ACTIVITY: Starting from the line that contains "split; [by vm_compute|].", output every remaining line of the records below exactly as it appears, that line and the last one included.

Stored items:
(** The audio of a whole turn, and of the next one after a barge-in that resets. *)
Example turns_follow : sequences [told "hello" 1; told "there" 1; chunk; Interrupted; told "what?" 2; chunk; eos] = [VInt 1; VInt 2; VInt 2].
Proof. by vm_compute. Qed.
(** A provider that clears its connection at a barge-in and does not reset the turn: the text
    of the answer that was cut off is popped by the audio of the next answer. *)
Example stale_sequence_after_clear : sequences [told "hello" 1; told "there" 1; chunk; told "what?" 2; chunk; eos] = [VInt 1; VInt 1; VInt 2].
Proof. by vm_compute. Qed.
(** One that does not clear: audio of the answer before comes under the next one's sequence. *)
Example old_audio_new_sequence : sequences [told "hello" 1; chunk; told "what?" 2; Received "m" (Audio "late, of 1") []] = [VInt 1; VInt 2].
Proof. by vm_compute. Qed.

Definition left_over : synth := (run "wav" (Some (A := string)) [told "hello" 1; told "there" 1; chunk; Interrupted] synth0).1.
Lemma turn_carries_its_sequence_witness : text_queue left_over <> [] /\
  forall p, p ∈ (run "wav" (Some (A := string)) [told "what?" 2; chunk; told "again?" 2; chunk; eos] left_over).2 -> same_sequence (VInt 2) p.2 = true.
Proof.
  split; [by vm_compute|].
  apply (turn_carries_its_sequence "wav" Some left_over "what?" [("sequence_id", VInt 2)] [chunk; told "again?" 2; chunk; eos] (VInt 2));
    [reflexivity|reflexivity|reflexivity|].
  repeat constructor; cbn; by intros ?%not_elem_of_nil.
Defined.
End SynthRuns.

RESULT FOR THIS EXERCISE:
  split; [by vm_compute|].
  apply (turn_carries_its_sequence "wav" Some left_over "what?" [("sequence_id", VInt 2)] [chunk; told "again?" 2; chunk; eos] (VInt 2));
    [reflexivity|reflexivity|reflexivity|].
  repeat constructor; cbn; by intros ?%not_elem_of_nil.
Defined.
End SynthRuns.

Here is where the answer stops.